I liked to listen for NEW WAYS to say old things and OLD WAYS to say new things.
: Andy Warhol (1980), Popism: The Warhol Sixties
It’s natural to wonder what Andy Warhol would have thought about “social media” if he were alive today. He made his name selling Pop Art and using “new media.” I found this YouTube clip of him “painting” a portrait of Debbie Harry on at an Amiga computer launch event (“new media” by 80s standards):
I am slowly becoming an Andy Warhol fan. His influence helped establish Pop Art as an art form and then bring it into the mainstream as a lifestyle. Pop Art represented the paradigm shift in consumerism as described in the opening section of What’s Mine is Yours. It acknowledged the subtle social and economic policies at work to get us to buy more. Shopping went from a necessity to become a hobby then an art form and through Andy Warhol a lifestyle and social movement.
I quote that “McDonald’s is beautiful” line from his book, The Philosophy of Andy Warhol, every time the conversation turns to gentrification and the displacement of the poor (and even sometimes when it doesn’t) —
The most beautiful thing in Tokyo is McDonald’s.
The most beautiful thing is Stockholm is McDonald’s.
The most beautiful thing in Florence is McDonald’s.
Peking and Moscow don’t have anything beautiful yet.
The Keep Weaving Words blog has a short post about the bastardization of Andy’s famous “fifteen minutes of fame” comment. The writer feels that some people are taking liberties with the quote that diminish its original meaning. She explains that Andy intended the quote to describe the fleeting nature of fame but bastardizations of it like “everyone will be famous to fifteen people” ignore the original intent to describe duration in favor of a description of reach. But I wonder if Andy would have done the same, if he were around today? Would he have altered the quote himself, if he were around today?
I think he would’ve.
I think Andy would have changed the quote himself if he were alive today. From what I’ve read about him (in his own words and in those of others), he liked to talk and listen to others “just talk” (gossip to be specific). Social media vehicles – especially ones that can be seen as frivolous – might have attracted Andy’s attention or even garnered his endorsement simply because they improve access to “just talk” and gossip. I think Andy would have found the “art” in Facebook and Twitter.
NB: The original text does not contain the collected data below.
(* ===== verification/Kernel.v ===== *)
(** * kernel/kernel/kernel.c: the kernel as a whole

    The state of all the components, and [kernel_main] on it up to the idle loop.
    The state of a component that another one works on is nested in that one: the
    timers carry the scheduler, whose heap is the [machine] of frames and page
    tables. *)

From S2P Require Import Prelude Heap Pmm Vmm CString Machine.
From S2P Require Boot Gdt Tty Interrupts Keyboard Kmm Timer Klist Task Vbe GuiTerminal Sync Printf.

(** Addresses that the linker chooses. *)
Record image := Image {
  pgd_k : Z;
  kernel_end_phys : Z;
  gdt_entries : Z;
  idt_entries : Z;
  isr : Z -> Z;
  isr_handler255 : Z;
  page_fault : Z;
  timer_schedule : Z;
  task_schedule : Z;
  tasks : Z;
  kernel_stack : Z;
  swap_buffer : Z;
  psf_start : Z;
  keyboard_input_handler : Z;
  io_lock : Z
}.

(** What the boot loader leaves: the memory map and the graphics mode. *)
Record loader := Loader { mmap : list mmap_entry_t; mode_info : Vbe.mode_info_block }.

Record kernel := Kernel {
  gdt : Gdt.gdt;
  idt : Interrupts.idt;
  tty : Tty.terminal;
  video : Vbe.video (Task.sched machine);
  font : Z;
  glyphs : Z;
  main_terminal : GuiTerminal.terminal_t;
  keyboard : Keyboard.keyboard;
  keyboard_output_buffer : Z;
  locks : gmap Z Sync.lock_t;
  printf_flags : Printf.hex_flags
}.

Definition set_gdt g k := Kernel g (idt k) (tty k) (video k) (font k) (glyphs k) (main_terminal k) (keyboard k) (keyboard_output_buffer k) (locks k) (printf_flags k).
Definition set_idt i k := Kernel (gdt k) i (tty k) (video k) (font k) (glyphs k) (main_terminal k) (keyboard k) (keyboard_output_buffer k) (locks k) (printf_flags k).
Definition set_tty t k := Kernel (gdt k) (idt k) t (video k) (font k) (glyphs k) (main_terminal k) (keyboard k) (keyboard_output_buffer k) (locks k) (printf_flags k).
Definition set_video v k := Kernel (gdt k) (idt k) (tty k) v (font k) (glyphs k) (main_terminal k) (keyboard k) (keyboard_output_buffer k) (locks k) (printf_flags k).
Definition set_font f g k := Kernel (gdt k) (idt k) (tty k) (video k) f g (main_terminal k) (keyboard k) (keyboard_output_buffer k) (locks k) (printf_flags k).
Definition set_terminal t k := Kernel (gdt k) (idt k) (tty k) (video k) (font k) (glyphs k) t (keyboard k) (keyboard_output_buffer k) (locks k) (printf_flags k).
Definition set_keyboard b kb k := Kernel (gdt k) (idt k) (tty k) (video k) (font k) (glyphs k) (main_terminal k) kb b (locks k) (printf_flags k).
Definition set_locks l k := Kernel (gdt k) (idt k) (tty k) (video k) (font k) (glyphs k) (main_terminal k) (keyboard k) (keyboard_output_buffer k) l (printf_flags k).
Definition set_printf_flags f k := Kernel (gdt k) (idt k) (tty k) (video k) (font k) (glyphs k) (main_terminal k) (keyboard k) (keyboard_output_buffer k) (locks k) f.

(** The nested states. *)
Definition timer_list k : Timer.timer_list (Task.sched machine) := Vbe.timers (video k).
Definition sched k : Task.sched machine := Timer.world (timer_list k).
Definition machine_of k : machine := Task.heap (sched k).

Definition set_timer_list ts k : kernel :=
  let v := video k in set_video (Vbe.Video (Vbe.pixels v) (Vbe.vram v) (Vbe.vram_size v) (Vbe.vbe_buffer v) ts) k.
Definition set_sched s k : kernel := set_timer_list (Timer.set_world s (timer_list k)) k.
Definition set_machine w k : kernel := set_sched (Task.set_heap w (sched k)) k.
Definition set_pixels m k : kernel :=
  let v := video k in set_video (Vbe.Video m (Vbe.vram v) (Vbe.vram_size v) (Vbe.vbe_buffer v) (Vbe.timers v)) k.

(** The scheduler's state reaches the page tables through its heap. *)
#[export] Instance sched_paging : Vbe.Paging (Task.sched machine) := {|
  Vbe.p_map pd va pa flags s := w ← machine_map pd va pa flags (Task.heap s); Some (Task.set_heap w s)
|}.

#[local] Existing Instances Task.sched_heap KmmPmm.pmm_frames.

Section kernel_main.
Context (im : image) (ld : loader).
(** The bounds of the hash table's model. *)
Context (depth fuel : nat).
Implicit Types k : kernel.

(** The frame allocator inside the machine. *)
Definition init_memory k : option kernel :=
  let w := machine_of k in
  p ← init_normal_mem_zone (kernel_end_phys im) (mmap ld) (Kmm.pool (heap w));
  Some (set_machine (set_heap (Kmm.set_pool p (heap w)) w) k).

Definition init_heap k : option kernel :=
  let w := machine_of k in
  h ← Kmm.init_kmm (heap w);
  Some (set_machine (set_heap h w) k).

Definition sti k : kernel := set_sched (Task.set_cpu (Task.sti (Task.cpu (sched k))) (sched k)) k.

Definition start_schedule k : option kernel :=
  ts ← Task.init_schedule (tasks im) (kernel_stack im) (pgd_k im) depth fuel (task_schedule im) (timer_list k);
  Some (set_timer_list ts k).

Definition start_vbe k : option kernel :=
  v ← Vbe.init_vbe (mode_info ld) (pgd_k im) (swap_buffer im) (video k);
  Some (set_video v k).

Definition load_font k : kernel :=
  let '(f, g) := GuiTerminal.init_psf (psf_start im) (Vbe.pixels (video k)) in set_font f g k.

Definition start_terminal k : kernel :=
  let g := GuiTerminal.init_main_terminal (mode_info ld) (font k) (Vbe.pixels (video k)) in
  set_terminal (GuiTerminal.main_terminal g) (set_pixels (GuiTerminal.mem g) k).

Definition start_keyboard k : option kernel :=
  '(b, kb, i, s) ← Keyboard.init_keyboard (keyboard_input_handler im) (keyboard k) (idt k) (sched k);
  Some (set_sched s (set_idt i (set_keyboard b kb k))).

(** Up to the idle loop.  The calls follow one another without an interrupt in
    between, also behind [sti] (kernel.c:66), where in the program the clock already
    ticks while the rest is set up. *)
Definition kernel_main k : option kernel :=
  let k := set_machine (set_vm (Boot.leave_tmp (pgd_k im) (vm_of (machine_of k))) (machine_of k)) k in
  let k := set_gdt (Gdt.init_gdt (gdt_entries im) (gdt k)) k in
  let k := set_idt (Interrupts.init_idt (isr im) (isr_handler255 im) (page_fault im) (idt_entries im) (idt k)) k in
  let k := set_tty (Tty.terminal_initialize (tty k)) k in
  let k := sti k in
  k ← init_memory k;
  k ← init_heap k;
  let k := set_idt (Timer.init_timer (timer_schedule im) (idt k)) k in
  k ← start_schedule k;
  k ← start_vbe k;
  let k := load_font k in
  let k := start_terminal k in
  start_keyboard k.

(** Text for the screen. *)
Definition main_terminal_write (str : list Z) k : kernel :=
  let g := GuiTerminal.main_terminal_write (mode_info ld) (Vbe.vbe_buffer (video k)) (Vbe.vram_size (video k)) (font k) (glyphs k)
             str (GuiTerminal.Gui (main_terminal k) (Vbe.pixels (video k))) in
  set_terminal (GuiTerminal.main_terminal g) (set_pixels (GuiTerminal.mem g) k).
End kernel_main.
His detractors describe him as aloof and a puppet master. I liken him to an anthropologist studying the Yanomamo or a psychologist like Piaget studying the cognitive development of children. The former is a better analogy than the latter because I don’t want to imply that Andy was in any way more “mature” or “superior” than the people he studied.
I include the latter because I saw this picture in a text book once of Piaget conducting one of his behavorial experiments on an infant. The child’s mother sat on one side of the room with the baby on the other side. All the baby was expected to do was to crawl over to the mother. But that floor that separated mother and child was made of clear glass and from the baby’s perspective it would have looked as if he would fall into space should he attempt to cross over to his mother.
This is how I see Andy and his Factory, the space he created for people to gather, form relationships, and then risk falling into space to reach each other. It was one big social experiment – an interactive art installation – where theories about human nature were tested and a “social art form” was born. In addition to turning consumerism into an art form, he also turned socializing into one.
Pop was everywhere – that was the thing about it, most people still took it for granted, whereas we were dazzled by it – to us it was the new Art. Once you “got” Pop, you could never see a sign the same way again. And once you thought Pop, you could never see America the same way again.